Guyasuta

Like 21st-century Ukraine, the Mingo Indians in 18th-century Western Pennsylvania found themselves caught in the power politics of three imperial powers.

In the early 18th century, two powers dominated what is today the northeastern United States: the British and the Iroquois Confederacy. The Confederacy resulted from a series of bloody wars of conquest starting in the thirteenth century. The Seneca, Cayuga, Onandaga, Oneida and Mohawk nations made up the Confederacy.

In addition, French power loomed to the north, in Canada.

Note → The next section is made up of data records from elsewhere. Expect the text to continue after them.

Lemma builder_complete P k cs b :
  builder_inv P k cs b →
  fb_is_complete b = true ↔ ∀ i c, cs !! i = Some c → nth_segment k cs i c ∈ P.
Proof.
  intros (_ & _ & Hr). unfold fb_is_complete. rewrite Z.eqb_eq, Hr.
  change 0 with (Z.of_nat 0). rewrite Nat2Z.inj_iff, missing_0.
  split; intros H.
  - intros i c Hi. specialize (H i). rewrite lookup_slots, Hi in H. simpl in H.
    case_decide; [done|]. by edestruct H.
  - intros i o. rewrite lookup_slots. destruct (cs !! i) as [c|] eqn:Hi; simpl; [|done].
    rewrite decide_True by auto. by intros [= <-].
Qed.

Lemma mapM_slots P k cs :
  (∀ i c, cs !! i = Some c → nth_segment k cs i c ∈ P) → mapM id (slots P k cs) = Some cs.
Proof.
  intros H. assert (slots P k cs = Some <$> cs) as ->.
  { apply list_eq. intros i. rewrite lookup_slots, list_lookup_fmap.
    destruct (cs !! i) as [c|] eqn:Hi; [simpl|done]. by rewrite decide_True by auto. }
  by apply mapM_Some_2, Forall2_fmap_l, Forall_Forall2_diag, Forall_true.
Qed.

Lemma builder_reassemble P k cs b :
  builder_inv P k cs b → fb_is_complete b = true →
  fb_reassemble b = Ok (mkFrame (Z.of_nat k + 1) (concat cs)).
Proof.
  intros Hb Hc. pose proof (proj1 (builder_complete _ _ _ _ Hb) Hc) as H.
  destruct Hb as (Hid & Hs & _). unfold fb_reassemble.
  by rewrite Hc, Hs, mapM_slots, Hid by done.
Qed.

(** Adding a segment of the frame: the builder keeps describing what arrived,
    and the returned count is what is still missing. *)
Lemma builder_put P k cs b i c now :
  builder_inv P k cs b → Z.of_nat (length cs) ≤ 255 → cs !! i = Some c →
  ∃ b', fb_put b (nth_segment k cs i c) now = Ok (b', fb_remaining b') ∧
        builder_inv (nth_segment k cs i c :: P) k cs b'.
Proof.
  intros Hb Hlen Hi. pose proof (builder_complete _ _ _ _ Hb) as Hcomp.
  destruct Hb as (Hid & Hs & Hr). unfold fb_put. rewrite Hid.
  change (frame_id (nth_segment k cs i c)) with (Z.of_nat k + 1).
  rewrite Z.eqb_refl. destruct (fb_is_complete b) eqn:Hc; cbn [negb].
  { exists b. unfold fb_is_complete in Hc. apply Z.eqb_eq in Hc as H0. rewrite H0.
    split; [done|]. unfold builder_inv.
    rewrite slots_seen; [done|]. by apply Hcomp. }
  change (seq_idx (nth_segment k cs i c)) with (Z.of_nat i).
  rewrite Nat2Z.id, Hs, lookup_slots, Hi. cbn [fmap option_fmap option_map].
  destruct (decide (nth_segment k cs i c ∈ P)) as [Hin|Hnin].
  { exists b. split; [done|]. unfold builder_inv. by rewrite slots_seen. }
  eexists. split; [reflexivity|]. unfold builder_inv. simpl. rewrite slots_insert by done.
  split; [done|]. split; [done|].
  assert (slots P k cs !! i = Some None) as HN
    by (rewrite lookup_slots, Hi; simpl; by rewrite decide_False).
  pose proof (missing_insert _ _ c HN) as Hm.
  pose proof (missing_le (slots P k cs)) as Hle. rewrite length_slots in Hle.
  rewrite Hr, wrap_small by (unfold in_u; lia). lia.
Qed.

Lemma builder_empty P k cs :
  (∀ i c, cs !! i = Some c → nth_segment k cs i c ∉ P) →
  builder_inv P k cs (fb_empty (Z.of_nat k + 1) (Z.of_nat (length cs))).
Proof.
  intros H. unfold builder_inv, fb_empty. simpl.
  rewrite slots_fresh, missing_replicate, Nat2Z.id by done. done.
Qed.

(** ** The reassembler *)
Section Reassembler.
Context (mss : Z) (datas : list bytes) (Hsend : sendable mss datas).

Local Abbreviation cut d := (chunks (A:=Z) (Z.to_nat mss) d).

(** [m] frames have been emitted; every later frame has a builder that
    describes the arrived segments [P], or none of its segments arrived. *)
Record pre_inv (P : list Segment) (r : FrameReassembler) (m : nat) : Prop := {
  pi_open : closed r = false;
  pi_m : (m ≤ length datas)%nat;
  pi_next : next_emitted_frame r = Z.of_nat m + 1;
  pi_out : reassembled r = Ok <$> take m (sent_frames datas);
  pi_done k d i c : (k < m)%nat → datas !! k = Some d → cut d !! i = Some c →
    nth_segment k (cut d) i c ∈ P;
  pi_live k d : datas !! k = Some d → (m ≤ k)%nat →
    match sequences r !! (Z.of_nat k + 1) with
    | Some b => builder_inv P k (cut d) b
    | None => ∀ i c, cut d !! i = Some c → nth_segment k (cut d) i c ∉ P
    end;
  pi_dom fid b : sequences r !! fid = Some b →
    ∃ k d, fid = Z.of_nat k + 1 ∧ (m ≤ k)%nat ∧ datas !! k = Some d
}.

(** The next frame to emit is not complete. *)
Definition stuck (r : FrameReassembler) : Prop :=
  ∀ b, sequences r !! next_emitted_frame r = Some b → fb_is_complete b = false.

Definition inv (P : list Segment) (r : FrameReassembler) : Prop :=
  ∃ m, pre_inv P r m ∧ stuck r.

Lemma cut_pos d i c : cut d !! i = Some c → 0 < mss.
Proof using Hsend. by destruct Hsend. Qed.

Lemma cut_length k d : datas !! k = Some d → 0 < Z.of_nat (length (cut d)) ≤ 255.
Proof using Hsend.
  intros Hd. destruct Hsend as (Hm & _ & H). apply list_elem_of_lookup_2 in Hd.
  destruct (H _ Hd) as [Hne Hl]. rewrite segment_chunks_count by done. unfold div_ceil.
  assert (0 < Z.of_nat (length d)) by (destruct d; simpl; [done|lia]).
  split; [apply Z.div_str_pos; lia|].
  apply Z.lt_succ_r, Z.div_lt_upper_bound; lia.
Qed.

Lemma frame_segments_cut k d :
  datas !! k = Some d → frame_segments mss k d = imap (nth_segment k (cut d)) (cut d).
Proof using Hsend.
  intros Hd. destruct (cut_length _ _ Hd) as [_ Hlen]. destruct Hsend as (Hm & _ & _).
  pose proof (segment_chunks_count d mss Hm) as Hc.
  unfold frame_segments, segment. change seqnum_max with 255.
  rewrite (proj2 (Z.eqb_neq _ _)), (proj2 (Z.eqb_neq _ _)), (proj2 (Z.ltb_ge _ _)) by lia.
  apply list_eq. intros i. rewrite lookup_enumerate_segments, list_lookup_imap.
  destruct (cut d !! i) as [c|] eqn:Hi; [simpl|done]. unfold nth_segment.
  apply lookup_lt_Some in Hi. by rewrite !wrap_small by (unfold in_u; lia).
Qed.

Lemma pre_inv_fresh age : pre_inv [] (fr_new age) 0.
Proof.
  split; try done; simpl; try lia.
  intros k d Hd _. rewrite lookup_empty. intros i c _. apply not_elem_of_nil.
Qed.

Lemma pre_inv_seen P r m s : s ∈ P → pre_inv P r m → pre_inv (s :: P) r m.
Proof.
  intros Hs [H1 H2 H3 H4 H5 H6 H7]. split; try done.
  - intros. right. by eapply H5.
  - intros k d Hd Hk. specialize (H6 k d Hd Hk).
    destruct (sequences r !! _) as [b|].
    + unfold builder_inv. by rewrite slots_seen.
    + intros i c Hi [<-|]%elem_of_cons; by eapply H6.
Qed.

(** A segment of frame [k] was put into its builder. *)
Lemma pre_inv_insert P r r' m k d i c b :
  pre_inv P r m → (m ≤ k)%nat → datas !! k = Some d → cut d !! i = Some c →
  builder_inv (nth_segment k (cut d) i c :: P) k (cut d) b →
  sequences r' = <[Z.of_nat k + 1 := b]> (sequences r) →
  next_emitted_frame r' = next_emitted_frame r → reassembled r' = reassembled r →
  closed r' = closed r → pre_inv (nth_segment k (cut d) i c :: P) r' m.
Proof.
  intros [H1 H2 H3 H4 H5 H6 H7] Hmk Hd Hi Hb Hs Hn Ho Hc.
  split; try congruence.
  - intros. right. by eapply H5.
  - intros k' d' Hd' Hk'. rewrite Hs. destruct (decide (k' = k)) as [->|Hne].
    + rewrite lookup_insert_eq. by simplify_eq.
    + rewrite lookup_insert_ne by lia. specialize (H6 k' d' Hd' Hk').
      destruct (sequences r !! _) as [b'|].
      * unfold builder_inv. by rewrite slots_other.
      * intros j c' Hj [Heq|]%elem_of_cons; [|by eapply H6].
        unfold nth_segment in Heq. injection Heq. lia.
  - intros fid b'. rewrite Hs. intros [[<- <-]|[_ Hl]]%lookup_insert_Some; [|by eapply H7].
    by exists k, d.
Qed.

(** The next frame was complete and got emitted. *)
Lemma pre_inv_emit P r r' m d now :
  pre_inv P r m → datas !! m = Some d →
  (∀ i c, cut d !! i = Some c → nth_segment m (cut d) i c ∈ P) →
  closed r' = false → next_emitted_frame r' = wrap 32 (Z.of_nat m + 1 + 1) →
  sequences r' = delete (Z.of_nat m + 1) (sequences r) →
  last_emission r' = now →
  reassembled r' = reassembled r ++ [Ok (mkFrame (Z.of_nat m + 1) d)] →
  pre_inv P r' (S m).
Proof using Hsend.
  intros [H1 H2 H3 H4 H5 H6 H7] Hd Hall Hc Hn Hs _ Ho.
  pose proof (lookup_lt_Some _ _ _ Hd) as Hlt. destruct Hsend as (_ & Hmax & _).
  unfold u_max in Hmax.
  split; try done.
  - rewrite Hn, wrap_small by (unfold in_u; lia). lia.
  - rewrite Ho, H4. erewrite take_S_r; [by rewrite fmap_app|].
    unfold sent_frames. by rewrite list_lookup_imap, Hd.
  - intros k d' i c Hk Hd' Hi. destruct (decide (k = m)) as [->|]; [|apply (H5 k); auto; lia].
    simplify_eq. by apply Hall.
  - intros k d' Hd' Hk. rewrite Hs, lookup_delete_ne by lia. apply H6; [done|lia].
  - intros fid b. rewrite Hs. intros [Hne Hl]%lookup_delete_Some.
    destruct (H7 _ _ Hl) as (k & d' & -> & Hk & Hd'). exists k, d'. repeat split; [|done].
    destruct (decide (k = m)) as [->|]; [done|lia].
Qed.

Lemma concat_cut d : 0 < mss → concat (cut d) = d.
Proof. intros. apply concat_chunks. lia. Qed.

(** What the builder of the next frame reassembles to once complete. *)
Lemma next_frame P r m b :
  pre_inv P r m → sequences r !! next_emitted_frame r = Some b → fb_is_complete b = true →
  ∃ d, datas !! m = Some d ∧ fb_frame_id b = next_emitted_frame r ∧
    fb_reassemble b = Ok (mkFrame (Z.of_nat m + 1) d) ∧
    ∀ i c, cut d !! i = Some c → nth_segment m (cut d) i c ∈ P.
Proof using Hsend.
  intros Hpre Hb Hc. destruct (pi_dom _ _ _ Hpre _ _ Hb) as (k & d & Hk & _ & Hd).
  rewrite (pi_next _ _ _ Hpre) in Hb, Hk |- *. assert (k = m) as -> by lia.
  pose proof (pi_live _ _ _ Hpre m d Hd (le_n _)) as Hlive. rewrite Hb in Hlive.
  exists d. split; [done|]. split; [by destruct Hlive|].
  split; [|by apply (builder_complete _ _ _ _ Hlive)].
  rewrite (builder_reassemble _ _ _ _ Hlive Hc), concat_cut; [done|by destruct Hsend].
Qed.

Lemma cascade_inv P now fuel r m :
  pre_inv P r m → (size (sequences r) < fuel)%nat →
  ∃ r' m', cascade fuel now r = (r', Ok tt) ∧ pre_inv P r' m' ∧ stuck r'.
Proof using Hsend.
  revert r m. induction fuel as [|fuel IH]; intros r m Hpre Hf; [lia|].
  simpl. unfold mbind, SM_bind. simpl.
  destruct (sequences r !! next_emitted_frame r) as [b|] eqn:Hb; cycle 1.
  { exists r, m. split; [done|]. split; [done|]. intros b Hb'. congruence. }
  destruct (fb_is_complete b) eqn:Hc; cycle 1.
  { exists r, m. split; [done|]. split; [done|]. intros b' Hb'. by simplify_eq. }
  destruct (next_frame _ _ _ _ Hpre Hb Hc) as (d & Hd & Hid & Hre & Hall).
  unfold emit_if_complete_discard_otherwise, mbind, SM_bind. simpl.
  rewrite Hid, Z.eqb_refl, Hc. simpl. unfold unbounded_send. simpl.
  rewrite (pi_open _ _ _ Hpre), Hre. simpl.
  eapply IH.
  - eapply pre_inv_emit; [exact Hpre|exact Hd|exact Hall|..]; simpl; try done.
    + apply (pi_open _ _ _ Hpre).
    + by rewrite (pi_next _ _ _ Hpre).
    + by rewrite (pi_next _ _ _ Hpre).
  - simpl. rewrite map_size_delete, Hb.
    assert (size (sequences r) ≠ 0%nat); [|lia].
    apply map_size_ne_0_lookup. by eexists _, _.
Qed.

The British, the French, and the Iroquois all recognized the opportunities presented by the Ohio Valley. Some Indians from the Iroquois and Shawnee tribes migrated west in the early 18th century. They came for several reasons. The Iroquois wanted to stake a claim to the area. European immigrants were rapidly filling the northeast. And a smallpox epidemic in 1733 and a drought in 1741 drove many people west. They began to settle in what was then known as the Ohio Country, joining or displacing the native Algonquin and Delaware peoples. Today we call the area West Virginia, Ohio and western Pennsylvania,   

Some historians refer to these settlers as Ohioans or New Ohioans. They called themselves the Mingo. The Mingo came to see themselves as a separate people from the Iroquois Confederacy, and to resent the Confederacy’s power over them. They wanted to make their own rules, and trade freely with both the French and the other Indian tribes to their northwest.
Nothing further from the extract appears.